Bugün Dünya Çevre Günü! Bundan 50 yıl önce 1972 yılında Doğal Çevrenin korunması amacı ile İsveç’in Stockholm kentinde Birleşmiş Milletler Çevre Konferansı toplanmıştır. Bu toplantıda çevre sorunları ele alınarak çevre kirliğine karşı üye olan ülkeler ortak çözüm yolları aramışladır.

Birleşmiş Milletler Çevre Konferansında 5 Haziran gününün Dünya Çevre Günü (World Environment Day) olması kararlaştırılmıştır. Her yıl Birleşmiş Milletler’e üye olan ülkelerde 5 Haziran Dünya Çevre Günü olarak değerlendirilir.

Ülkemiz gün geçtikçe büyüyen çevre ve iklim sorunlarıyla karşı karşıyadır. Sağlıklı ve dengeli bir çevrede yaşama hakkının sürekli ihlal edildiği günümüzde, sivil toplum kuruluşlarına ve meslek örgütlerine daha çok iş düşmektedir.

Türkiye Cumhuriyeti Anayasası’nın 17. ve 56. maddeleri; herkese maddi ve manevi varlığını koruma ve geliştirme hakkı yanında, sağlıklı ve dengeli bir çevrede yaşama hakkını da tanımış, ayrıca her yurttaşa ve devlete çevreyi koruma ödevini de yüklemiştir.

Türkiye’nin taraf olduğu ve Anayasanın 90. maddesine göre üst hukuk normu niteliğinde olan Avrupa İnsan Hakları Sözleşmesi’nin 2. maddesi, yaşam hakkını mutlak ve vazgeçilmez temel insan haklarının başında saymaktadır. “Çevre hakkı” aynı zamanda bir bütün içinde en temel insan hakkı olan yaşam hakkının, insan olmanın bir uzantısıdır.

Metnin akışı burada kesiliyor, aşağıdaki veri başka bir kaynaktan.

(** The calls after the certificates. The sum of the two timeouts is meant to fit an [int]. *)
Definition last_options (p : Platform) (i : nat) (r : NetworkRequest) : list CurlOption :=
  let config := settings_ r in
  verify_options true ++
  [CURLOPT_FOLLOWLOCATION 1; CURLOPT_CONNECTTIMEOUT (connection_timeout_ config);
   CURLOPT_TIMEOUT (connection_timeout_ config + transfer_timeout_ config);
   CURLOPT_WRITEFUNCTION; CURLOPT_WRITEDATA i; CURLOPT_HEADERFUNCTION; CURLOPT_HEADERDATA i;
   CURLOPT_FAILONERROR 0; CURLOPT_STDERR; CURLOPT_ERRORBUFFER i] ++
  (if version_at_least p 21 then [CURLOPT_ACCEPT_ENCODING []; CURLOPT_TRANSFER_ENCODING 1] else []) ++
  (if version_at_least p 25
   then [CURLOPT_TCP_KEEPALIVE 1; CURLOPT_TCP_KEEPIDLE 120; CURLOPT_TCP_KEEPINTVL 60] else []).

(** ** Receiving a response

    [NetworkCurl::HeaderFunction] and [NetworkCurl::RxFunction], which libcurl calls with a
    line of the header and with a part of the body, and the status and the retry of
    [CompleteMessage]. [None] is an exception, or an access outside a string; an exception
    would have to pass through the C code of libcurl. *)

(** ** Text of the standard library *)

Definition is_char (n : Z) (c : ascii) : bool := char_code c =? n.

(** [s.find(c)] *)
Fixpoint find_char (n : Z) (s : text) : option nat :=
  match s with
  | [] => None
  | c :: t => if is_char n c then Some 0%nat else S <$> find_char n t
  end.

(** [s.substr(pos)]: throws beyond the end. *)
Definition substr (pos : nat) (s : text) : option text :=
  if (length s <? pos)%nat then None else Some (drop pos s).

(** [std::stoi]: throws without a number and out of the range of [int]. *)
Definition stoi (s : text) : option Z :=
  let '(neg, (n, seen)) := read_number s in
  let v := if neg then - n else n in
  if negb seen then None
  else if (v <? - 2 ^ 31) || (v >? 2 ^ 31 - 1) then None else Some v.

(** ** Lines of the header *)

(** The loop that drops the end of the line. *)
Fixpoint line_length (ptr : text) (count : nat) : nat :=
  match count with
  | S (S _ as count') =>
    match ptr !! count' with
    | Some c => if is_char 10 c || is_char 13 c then line_length ptr count' else count
    | None => count
    end
  | _ => count
  end.

Section header.
Context (curl_getdate : text -> Z).

(** The headers that the handle remembers. [std::string::operator[]] may read the
    terminating NUL, and no further. *)
Definition remember (s : text) (r : Reception) : option Reception :=
  is_date ← CaseInsensitiveStartsWith s (str "Date:") 0;
  if (is_date : bool) then (fun v => with_date v r) <$> substr 6 s else
  is_cache ← CaseInsensitiveStartsWith s (str "Cache-Control:") 0;
  if (is_cache : bool) then
    index ← CaseInsensitiveFind s (str "max-age=") 8;
    if index =? npos then Some r
    else v ← substr (Z.to_nat (index + 8)) s; age ← stoi v; Some (with_max_age age r) else
  is_expires ← CaseInsensitiveStartsWith s (str "Expires:") 0;
  if (is_expires : bool) then
    date_string ← substr 9 s;
    if bool_decide (date_string = str "0") then Some (with_expires 0 r)
    else if bool_decide (date_string = str "-1") then Some (with_expires (-1) r)
    else Some (with_expires (curl_getdate date_string) r) else
  is_etag ← CaseInsensitiveStartsWith s (str "ETag:") 0;
  if (is_etag : bool) then (fun v => with_etag v r) <$> substr 6 s else
  is_type ← CaseInsensitiveStartsWith s (str "Content-Type:") 0;
  if (is_type : bool) then (fun v => with_content_type v r) <$> substr 14 s else
  is_range ← CaseInsensitiveStartsWith s (str "Content-Range:") 0;
  if (is_range : bool) then
    is_bytes ← CaseInsensitiveStartsWith s (str "bytes ") 15;
    if (is_bytes : bool) then
      c ← char_at s 21;
      if is_char 42 c then
        c' ← char_at s 22;
        if is_char 47 c' then Some (with_range_out true r) else Some r
      else if is_digit c then
        v ← substr 21 s; n ← stol v; Some (with_offset (u64 n) r)
      else Some r
    else Some r
  else Some r.

(** [HeaderFunction] for the bytes at [ptr]: what the handle remembers, and the call of
    the header callback with name and value. *)
Definition HeaderFunction (started : bool) (ptr : text) (h : RequestHandle)
    : option (Reception * option (nat * text * text)) :=
  if negb (self h) || negb started || cancelled h then Some (reception h, None) else
  let count := line_length ptr (length ptr) in
  if (count =? 0)%nat then Some (reception h, None) else
  let s := take count ptr in
  match find_char 58 s with
  | None => Some (reception h, None)
  | Some pos =>
    if (length s <=? pos + 2)%nat then Some (reception h, None) else
    value ← substr (pos + 2) s;
    let called := (fun cb => (cb, take pos s, value)) <$> header_callback h in
    r ← remember s (reception h);
    Some (r, called)
  end.
End header.

(** ** The body *)

(** A [std::ostream]: its bytes, where it writes, whether it can be told where to write, and
    its fail bit. *)
Record OStream := MkOStream { bytes : text; put : nat; seekable : bool; failed : bool }.

Definition tellp (s : OStream) : Z :=
  if failed s || negb (seekable s) then -1 else Z.of_nat (put s).
Definition seekp (pos : Z) (s : OStream) : OStream :=
  if failed s then s
  else if seekable s && (0 <=? pos) && (pos <=? Z.of_nat (length (bytes s)))
  then MkOStream (bytes s) (Z.to_nat pos) (seekable s) false
  else MkOStream (bytes s) (put s) (seekable s) true.
Definition clear (s : OStream) : OStream := MkOStream (bytes s) (put s) (seekable s) false.
Definition write (data : text) (s : OStream) : OStream :=
  if failed s then s
  else MkOStream (take (put s) (bytes s) ++ data ++ drop (put s + length data) (bytes s))
         (put s + length data) (seekable s) false.

(** The part of [RxFunction] that writes to the payload. *)
Definition write_payload (ignore_offset : bool) (count : Z) (ptr : text) (s : OStream) : OStream :=
  let s :=
    if negb ignore_offset && negb (tellp s =? count) then
      let s := seekp count s in if failed s then clear s else s
    else s in
  write ptr s.

(** [RxFunction] for the bytes at [ptr], with [status] the answer of libcurl to
    [CURLINFO_RESPONSE_CODE]: what the handle remembers, the payload and the call of the data
    callback. It always returns the length. Without [stderr_] nothing is logged. *)
Definition RxFunction (started : bool) (status : Z) (ptr : text) (h : RequestHandle) (s : option OStream)
    : Reception * option OStream * option (nat * Z * text) :=
  let r := reception h in
  if negb (self h) then (r, s, None) else
  if skip_content h && negb (existsb (Z.eqb status) [200; 206; 201; 0]) then (r, s, None) else
  if started && negb (range_out r) && negb (cancelled h) then
    (with_count (u64 (count r + Z.of_nat (length ptr))) r,
     write_payload (ignore_offset h) (count r) ptr <$> s,
     (fun cb => (cb, u64 (offset r + count r), ptr)) <$> data_callback h)
  else (r, s, None).

(** ** Completed transfers *)

(** What libcurl says about a completed transfer: the response code, the total time, if it
    could be told, and the text in the error buffer. *)
Record Transfer := MkTransfer { http_status : Z; total_time : option Q; error_text : text }.

Section completion.
Context (platform : Platform) (curl_easy_strerror : CURLcode -> text).

(** Status and error of [CompleteMessage]. *)
Definition completion (result : CURLcode) (t : Transfer) (h : RequestHandle) : Z * text :=
  if bool_decide (result = CURLE_OK) || bool_decide (result = CURLE_HTTP_RETURNED_ERROR) then
    let status := s32 (http_status t) in
    let status := if (offset (reception h) =? 0) && (status =? 206) then 200 else status in
    let status := if (status =? 0) && bool_decide (result = CURLE_OK) then 200 else status in
    (status, HttpErrorToString status)
  else
    let error := match c_str (error_text t) with [] => curl_easy_strerror result | e => e end in
    let status := ConvertErrorCode platform result in
    let status :=
      if bool_decide (result = CURLE_PARTIAL_FILE) then
        match total_time t with
        | Some time => if Qle_bool (inject_Z (transfer_timeout h)) time
                       then error_value TIMEOUT_ERROR else status
        | None => status
        end
      else status in
    (status, error).

(** The test before a retry. *)
Definition failed_by_server (status : Z) : bool :=
  (status >? 0) && ((status <? 200) || (status >=? 500)).
Definition retries_left (h : RequestHandle) : bool :=
  negb (cancelled h) && (retry_count h <? max_retries h).

(** A handle that is sent once more. *)
Definition retried (h : RequestHandle) : RequestHandle :=
  with_reception (with_count 0 (reception h)) (with_retry_count (u64 (retry_count h + 1)) h).

Definition completed (result : CURLcode) (t : Transfer) (h : RequestHandle) : NetworkResponse :=
  let '(status, error) := completion result t h in
  WithError error (WithStatus status (WithRequestId (handle_id h) default_NetworkResponse)).
End completion.

(** The responses that are not made of a transfer. *)
Definition cancelled_response (h : RequestHandle) : NetworkResponse :=
  WithError (str "Cancelled") (WithStatus (error_value CANCELLED_ERROR)
    (WithRequestId (handle_id h) default_NetworkResponse)).
Definition io_error_response (h : RequestHandle) : NetworkResponse :=
  WithError (str "CURL error") (WithStatus (error_value IO_ERROR)
    (WithRequestId (handle_id h) default_NetworkResponse)).
Definition offline_response (id : Z) : NetworkResponse :=
  WithError (str "Offline: network is deinitialized") (WithStatus (error_value OFFLINE_ERROR)
    (WithRequestId id default_NetworkResponse)).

2872 sayılı Çevre Kanun’un amacı, “Bütün canlıların ortak varlığı olan çevrenin, sürdürülebilir çevre ve sürdürülebilir kalkınma ilkeleri doğrultusunda korunmasını sağlamaktır.” Bütün  vatandaşların ortak varlığı olan çevrenin korunması, iyileştirilmesi, ülkenin bitki ve hayvan varlığı ile doğal ve tarihsel zenginliklerinin korunarak, bugünkü ve gelecek kuşakların sağlık, uygarlık ve yaşam düzeyinin geliştirilmesi ve güvence altına alınması için yapılacak düzenlemeleri ve alınacak önlemleri ekonomik ve sosyal kalkınma hedefleriyle uyumlu olarak belirli hukukî ve teknik esaslara göre düzenlemek, olarak belirlenmiştir

Son zamanlarda kar hırsı ile yapılan orman tahripleri, zeytin alanlarının madenlere açılması suretiyle toprağı kirleten plansız maden işletmeciliği, kümülatif  değerlendirmeler; havza bazlı çalışmalar gözetilmeden yapılan  “yatırımlar” çevre ve kentlerde yaratılan rantla ülkemizin geleceği, tarihi, kültürel ve doğal varlıklarımız yok edilmektedir. İlimizde ve çevre illerimizde de son yıllarda yapılan barajlar, HES’ler yöredeki canlı yaşamına, sosyal dokuya ve çevreye etkileri ile ilgili kümülatif çevresel etki değerlendirmesi konusu gözetilmemesi bölgeyi yaşanır alanlar olmaktan uzaklaştırmaktadır.

Daha fazla kâr ve sömürü için çevreyi hiçe sayan politikalardan vazgeçilmesi zorunluluğu bulunmaktadır. Bu kapsamda toprağımıza, suyumuza, havamıza, kıyılarımıza, meralarımıza, ormanlarımıza kısaca tüm yaşam alanlarımıza birlikte sahip çıkmak dileği ile daha iyi yarınlar için mücadelemize hep birlikte devam edeceğimizin bilinmesini isteriz.